Melissa Lee-Houghton

Melissa Lee-Houghton (b. 1982, Manchester) publishes her third collection, Sunshine, in September 2016, following a book of essays An Insight Into Mental Health in Britain. She was selected as one of the Next Generation Poets by the Poetry Book Society in 2014.

Lee-Houghton says she sensed as a child that contemporary poetry went ‘against all the ideas I was being taught that as a human being we must be sensible, limited, in control of our feelings’. Something of this remains in her impetus to speak out against stifling consensus, and she describes writing ‘i am very precious’ the poem for which she has been shortlisted partly as a way to ‘express my outrage at the continued oppression I experience as a woman who both enjoys and fears sex’.
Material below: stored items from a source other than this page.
(** [with self.lock:] *)
Definition acquire (self : loc) : Py unit :=
  fi ← get_fifo self;
  if lock fi then hang
  else
    set_fifo self {| lock := true; infile := infile fi; outfile := outfile fi;
                     receiver := receiver fi; sender := sender fi |};;
    tell (EvAcquire self).

Definition release (self : loc) (σ : State) : State :=
  emit (EvRelease self)
    (set_services
       (alter (λ svc,
          {| _impls := _impls svc;
             fifo := (λ fi, {| lock := false; infile := infile fi;
                               outfile := outfile fi; receiver := receiver fi;
                               sender := sender fi |}) <$> fifo svc |}) self) σ).

Definition with_lock {A} (self : loc) (body : Py A) : Py A :=
  acquire self;;
  try_finally body (release self).

(** [f.close()] on a text file: what is buffered is written out first. *)
Definition close_file (p : PipeEnd) (f : File) : Py File :=
  if f_closed f then mret f
  else
    tell (EvCloseFile p);;
    modify_world (deliver (f_buffer f));;
    mret {| f_closed := true; f_buffer := "" |}.

Definition close (self : loc) : Py unit :=
  with_lock self (
    fi ← get_fifo self;
    r ← match receiver fi with
        | Some f => f' ← close_file Inbound f; mret (Some f')
        | None => mret None
        end;
    s ← match sender fi with
        | Some f => f' ← close_file Outbound f; mret (Some f')
        | None => mret None
        end;
    set_fifo self {| lock := lock fi; infile := infile fi; outfile := outfile fi;
                     receiver := r; sender := s |}).

(** [repr] of a number, [True], [False] or [None] that [json.loads] built. *)
Definition repr_scalar (j : JSON) : string :=
  match j with
  | JNull => "None"
  | JBool b => if b then "True" else "False"
  | JInt z => pretty z
  | JFloat FNaN => "nan"
  | JFloat (FInf neg) => if neg then "-inf" else "inf"
  | JFloat f => dumps_float f
  | _ => ""
  end.

Definition type_name_of (j : JSON) : string :=
  match j with
  | JNull => "NoneType" | JBool _ => "bool" | JInt _ => "int"
  | JFloat _ => "float" | JString _ => "str" | JArray _ => "list"
  | JObject _ => "dict"
  end.

(** [key in msg], for the text [key] *)
Definition py_in (key : string) (msg : JSON) : Py bool :=
  match msg with
  | JObject fields => mret (bool_decide (is_Some (get fields key)))
  | JArray items => mret (existsb (λ j, json_eqb_string j key) items)
  | JString s => mret (containsb s key)
  | _ => raise (Exc TypeError ("argument of type " +:+ repr (type_name_of msg)
                               +:+ " is not iterable"))
  end.

(** [msg[key]], for the text [key] *)
Definition getitem (msg : JSON) (key : string) : Py JSON :=
  match msg with
  | JObject fields =>
      match get fields key with
      | Some v => mret v
      | None => raise (Exc KeyError (repr key))
      end
  | JString _ => raise (Exc TypeError "string indices must be integers")
  | JArray _ =>
      raise (Exc TypeError "list indices must be integers or slices, not str")
  | _ => raise (Exc TypeError (repr (type_name_of msg)
                               +:+ " object is not subscriptable"))
  end.

(** [self.TYPES[key]] *)
Definition TYPES_getitem (key : JSON) : Py (string * MsgClass * MsgClass) :=
  match key with
  | JString code =>
      match assoc TYPES code with
      | Some entry => mret entry
      | None => raise (Exc KeyError (repr code))
      end
  | JArray _ | JObject _ =>
      raise (Exc TypeError ("unhashable type: " +:+ repr (type_name_of key)))
  | _ => raise (Exc KeyError (repr_scalar key))
  end.

(** Lines 249 to 255 of [serveOnce]: from the line read to the endpoint type
    and the two new messages, the request filled in from [msg["value"]]. *)
Definition parse_request (line : string) : Py (string * loc * loc) :=
  msg ← lift (json_loads line);
  has_type ← py_in "type" msg;
  if negb has_type then raise (Exc ValueError "Message had no 'type' field")
  else
    key ← getitem msg "type";
    '(callType, makeReq, makeResp) ← TYPES_getitem key;
    req ← alloc_message (new_message makeReq);
    resp ← alloc_message (new_message makeResp);
    value ← getitem msg "value";
    rq ← get_message req;
    rq' ← lift (ParseDict value rq);
    set_message req rq';;
    mret (callType, req, resp).

(** The wire messages [serveOnce] builds: on success and on abort. *)
Definition ok_message (value : JSON) : JSON :=
  JObject [("code", JString "OK"); ("value", value)].

Definition abort_message (code : StatusCode) (details : string) : JSON :=
  JObject [("code", JString (str_StatusCode code)); ("value", JString details)].

(** The [except FIFOContextAbortedError as e:] clause of [serveOnce]. *)
Definition serveOnce_except (self : loc) (e : PyExc) : option (Py unit) :=
  match e with
  | FIFOContextAbortedError code details =>
      Some (send self (dumps (abort_message code details)) 0)
  | Exc _ _ => None
  end.

(** Lines 256 to 266 of [serveOnce]: the [try] statement. *)
Definition respond (self : loc) (callType : string) (req resp : loc) : Py unit :=
  try_except
    (resp ← _CallEndpoint self callType req resp FIFOContext;
     m ← get_message resp;
     send self (dumps (ok_message (MessageToDict m))) 0)
    (serveOnce_except self).

Definition serveOnce (self : loc) : Py unit :=
  with_lock self (
    line ← receive self 0;
    '(callType, req, resp) ← parse_request line;
    respond self callType req resp).

(** The state after [k] rounds of [serveOnce] that all returned. *)
Fixpoint after_rounds (k : nat) (self : loc) (σ : State) : option State :=
  match k with
  | O => Some σ
  | S k' =>
      match serveOnce self σ with
      | (Ret _, σ') => after_rounds k' self σ'
      | _ => None
      end
  end.

(** [while True: self.serveOnce()], for at most [fuel] rounds: [None] when
    the loop is still going after that many. *)
Fixpoint serve_loop (fuel : nat) (self : loc) (σ : State)
  : option (Outcome Empty_set * State) :=
  match fuel with
  | O => None
  | S n =>
      match serveOnce self σ with
      | (Ret _, σ') => serve_loop n self σ'
      | (Raise e, σ') => Some (Raise e, σ')
      | (Hang, σ') => Some (Hang, σ')
      end
  end.

(** [AnalyticServiceFIFO.Run]: [contextlib.closing(self)] calls
    [self.close()] when the loop is left, here always by an exception. *)
Definition Run (fuel : nat) (self : loc) (σ : State)
  : option (Outcome Empty_set * State) :=
  match serve_loop fuel self σ with
  | Some (Raise e, σ') =>
      match close self σ' with
      | (Ret _, σ'') => Some (Raise e, σ'')
      | (Raise e', σ'') => Some (Raise e', σ'')
      | (Hang, σ'') => Some (Hang, σ'')
      end
  | r => r
  end.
‘i am very precious’ features passages of rough acceleration and dizzying handbrake turns. The energy of the poem’s sex-and-death abandonment drives it through its range of scenarios, fantasies, terrors, political broadsides, confessions, self-confrontations and redemptions. It is a work that meets face-to-face the subjects it insists cannot be separated cleanly: pornography, mental health, sexual desire, misogyny, maternity, pleasure and loss.

Forward Prizes History:

  • 2016 Forward Prizes for Single Best Poem, shortlisted for i am very precious’ (Prac Crit)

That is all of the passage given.